(** The proof on its way back. *)
Lemma relay_link_proof now fr m s entry :
  let q := inbound_packet m in
  welcome q s -> known q s = false -> Header.packet_type (Packet.header q) = PacketType.Proof ->
  Packet.context q = PacketContext.LinkRequestProof -> idle (Packet.destination q) s ->
  link_table s !! Packet.destination q = Some entry -> rx_address m = LinkTable.next_hop_iface entry ->
  exists s1, process now fr m s = Some (tt, [Send (mkTx (Direct (LinkTable.received_from entry))
      (LinkTable.propagate q (LinkTable.received_from entry)).1)], s1) /\
    link_table s1 !! Packet.destination q = Some (LinkTable.proof_entry now q entry).
Proof.
  intros q (Hd & Ha & Hl) Hk Ht Hc (_ & Ho & Hp & Hr) He Hi.
  assert (Hout : LinkTable.proof_outbound q (rx_address m) entry = Some (LinkTable.received_from entry)).
  { unfold LinkTable.proof_outbound. rewrite Hc, bool_decide_eq_true_2 by done. rewrite orb_true_r. cbn [orb].
    destruct (decide (LinkTable.next_hop_iface entry = LinkTable.received_from entry)) as [E|E]; [by rewrite E |].
    by rewrite decide_True. }
  rewrite process_admits; try done; [| apply link_not_relayed; fold q; by rewrite Ht | fold q; by rewrite Ht | by left].
  fold q. unfold dispatch. rewrite Ht. hm_run. rewrite handle_proof_relay by done. unfold relay_proof. hm_run.
  change (pending_proofs (set_metrics _ (admitted now m s))) with (pending_proofs s). rewrite Hp. hm_run.
  change (link_table (set_pending_proofs _ _)) with (link_table s).
  unfold LinkTable.handle_proof. rewrite He, Hout. hm_run. cbn [LinkTable.rebalance LinkTable.propagation].
  set (table := <[Packet.destination q := LinkTable.proof_entry now q entry]> (link_table s)).
  assert (Hrev : forall x, reverse_table x = reverse_table s ->
    ReverseTable.handle_proof q (rx_address m) (reverse_table x) = (None, delete (Packet.destination q) (reverse_table s))).
  { intros x ->. unfold ReverseTable.handle_proof. by rewrite Hr. }
  destruct (bool_decide (Packet.context q = PacketContext.LinkRequestProof) && negb (LinkTable.rebalanced entry)); hm_run.
  - match goal with |- context [if ?c then apply_path_rebalance _ _ else _] => destruct c end;
      unfold apply_path_rebalance; hm_run; rewrite Hrev by done; hm_run; cbn [app]; eexists; (split; [reflexivity |]);
      cbn; apply lookup_insert_eq.
  - rewrite Hrev by done. hm_run. cbn [app]. eexists. split; [reflexivity |]. cbn. apply lookup_insert_eq.
Qed.

(** ** The destination *)

(** The packet a link proves itself with. *)
Definition proof_of b : Packet.t :=
  Link.link_packet PacketType.Proof PacketContext.LinkRequestProof
    (ed_sign (PrivateIdentity.sign_key (Link.priv_identity b)) (Link.proof_signed b)
      ++ Identity.public_key (PrivateIdentity.identity (Link.priv_identity b))
      ++ LinkWire.link_signalling_bytes (Link.mtu b)) b.

(** The link the destination makes of a request with these keys. *)
Definition accepted_link ke ks (kr so : list Z) (id : LinkWire.LinkId) (M : Z) b : Prop :=
  Link.id b = id /\ Link.mtu b = M /\ Link.priv_identity b = PrivateIdentity.new kr so /\
  Link.peer_identity b = Identity.new (x_public ke) (ed_public ks) /\
  Link.derived_key b = DerivedKey.new (diffie_hellman kr (x_public ke)) (Some id).

Lemma push_prepared_link now q s :
  Header.destination_type (Packet.header q) = DestinationType.Link ->
  exists tx cache, push_prepared now q s = Some (tt, [Send (mkTx tx q)],
    set_send_ctx (SendCtx.set_packet_cache cache (send_ctx s)) s).
Proof.
  intros Hq. unfold push_prepared, prepare. hm_run. rewrite Hq, bool_decide_eq_true_2 by done. hm_run.
  cbn [Interfaces.packet]. destruct (PacketCache.update now q _) as [x cache]. hm_run. cbn [app]. eauto.
Qed.

Lemma destination_accepts now fr m s destination ke ks M :
  let q := inbound_packet m in
  welcome q s -> Header.packet_type (Packet.header q) = PacketType.LinkRequest ->
  single_in_destinations s !! Packet.destination q = Some destination ->
  DestinationDesc.address_hash (Destination.desc destination) = Packet.destination q ->
  Destination.accept_link_requests destination = true ->
  carries (keys_of ke ks) M q -> iface_mtus_ok (iface_manager s) ->
  in_links s !! LinkWire.link_id_from q = None ->
  exists M' ev tx b r s1, process now fr m s = Some (tt, [LinkEffect ev; Send (mkTx tx (proof_of b))], s1) /\
    in_links s1 !! LinkWire.link_id_from q = Some r /\ links s1 !! r = Some b /\
    Link.status b = LinkStatus.Active /\ 0 <= M' < 2 ^ 21 /\
    accepted_link ke ks (link_key fr) (PrivateIdentity.sign_key (Destination.identity destination))
      (LinkWire.link_id_from q) M' b.
Proof.
  intros q (Hd & Ha & Hl) Ht Hloc Haddr Hacc Hc Hm Hin.
  set (q' := if link_mtu_discovery (config s)
    then clamp_link_request_mtu q (Some (rx_address m)) None (iface_manager (active_at now m s)) else q).
  assert (Hq : exists M' data, q' = Packet.set_data data q /\ carries (keys_of ke ks) M' q').
  { unfold q'. destruct (link_mtu_discovery (config s)).
    - destruct (clamp_carries _ _ _ (Some (rx_address m)) None _ Hc (mtus_ok_activity now (rx_address m) _ Hm))
        as (M' & data & E & Hc'). exists M', data. change (iface_manager (active_at now m s)) with
        (InterfaceManager.record_interface_activity now (rx_address m) (iface_manager s)). rewrite E. done.
    - exists M, (Packet.data q). split; [by destruct q | done]. }
  destruct Hq as (M' & data & Eq & Hc').
  assert (Hid : LinkWire.link_id_from q' = LinkWire.link_id_from q).
  { apply (carries_link_id (keys_of ke ks) M M' q q' Hc Hc'); by rewrite Eq. }
  destruct (new_from_carried ke ks M' q' now (link_key fr) (PrivateIdentity.sign_key (Destination.identity destination))
    (Destination.desc destination) Hc') as (l & El & Elid & Est & _ & Emtu & Epriv & Epeer & Ekey).
  set (l' := if prove_link_messages (config s) then Link.set_proves_messages true (Link.set_attached_interface (Some (rx_address m)) l)
             else Link.set_attached_interface (Some (rx_address m)) l).
  assert (Hl' : accepted_link ke ks (link_key fr) (PrivateIdentity.sign_key (Destination.identity destination))
      (LinkWire.link_id_from q) M' l' /\ Link.status l' = LinkStatus.Handshake).
  { unfold accepted_link. rewrite <- Hid, <- Elid. unfold l'. destruct (prove_link_messages (config s)); done. }
  destruct Hl' as [Hl' Hs'].
  assert (Hlid : Link.id l' = LinkWire.link_id_from q) by apply Hl'.
  set (b := Link.set_status LinkStatus.Active l').
  assert (Hprove : Link.prove l' = Some (proof_of b, [Link.posted Link.EvActivated l'], b)).
  { rewrite prove_ok by (by rewrite Hs'). reflexivity. }
  assert (Hkind : SingleInput.handle_packet q' destination = LinkProof).
  { unfold SingleInput.handle_packet. rewrite Eq. cbn [Packet.set_data Packet.destination Packet.header].
    rewrite Haddr, bool_decide_eq_true_2, Ht by done. cbn [negb]. by rewrite Hacc. }
  exists M', (Link.posted Link.EvActivated l').
  rewrite process_admits; try done; [| apply link_not_relayed; fold q; by rewrite Ht | fold q; by rewrite Ht
    | right; unfold repeatable; fold q; by rewrite Ht].
  fold q. unfold dispatch. rewrite Ht. hm_run. unfold handle_link_request. hm_run.
  set (s0 := set_metrics _ (admitted now m s)).
  change (single_in_destinations s0) with (single_in_destinations s). rewrite Hloc. hm_run.
  unfold handle_link_request_as_destination. hm_run.
  change (if link_mtu_discovery (config s0) then clamp_link_request_mtu q (Some (rx_address m)) None (iface_manager s0) else q)
    with q'. rewrite Hkind. hm_run. change (in_links s0) with (in_links s). rewrite Hid, Hin. hm_run.
  unfold accept_link. rewrite El. hm_run. change (prove_link_messages (config s0)) with (prove_link_messages (config s)).
  change (if prove_link_messages (config s) then Link.set_proves_messages true
    (Link.set_attached_interface (Some (rx_address m)) l) else Link.set_attached_interface (Some (rx_address m)) l) with l'.
  unfold new_link, on_link. hm_run. set (r := fresh (dom (links s0))). cbn [links set_links].
  rewrite lookup_insert_eq, Hprove. hm_run. set (s2 := set_links _ _).
  destruct (push_prepared_link now (proof_of b) s2 eq_refl) as (tx & cache & ->). hm_run.
  eexists tx, b, r, _. split; [reflexivity |]. cbn [in_links links set_in_links set_send_ctx s2 set_links app].
  rewrite Hlid. split; [apply lookup_insert_eq |]. split; [apply lookup_insert_eq |].
  split; [done |]. split; [apply Hc' | exact Hl'].
Qed.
■ ■ ■ ■
## To do
In the entries above, find each line with "welcome" and copy it.

## Output of the task
  welcome q s -> known q s = false -> Header.packet_type (Packet.header q) = PacketType.Proof ->
  welcome q s -> Header.packet_type (Packet.header q) = PacketType.LinkRequest ->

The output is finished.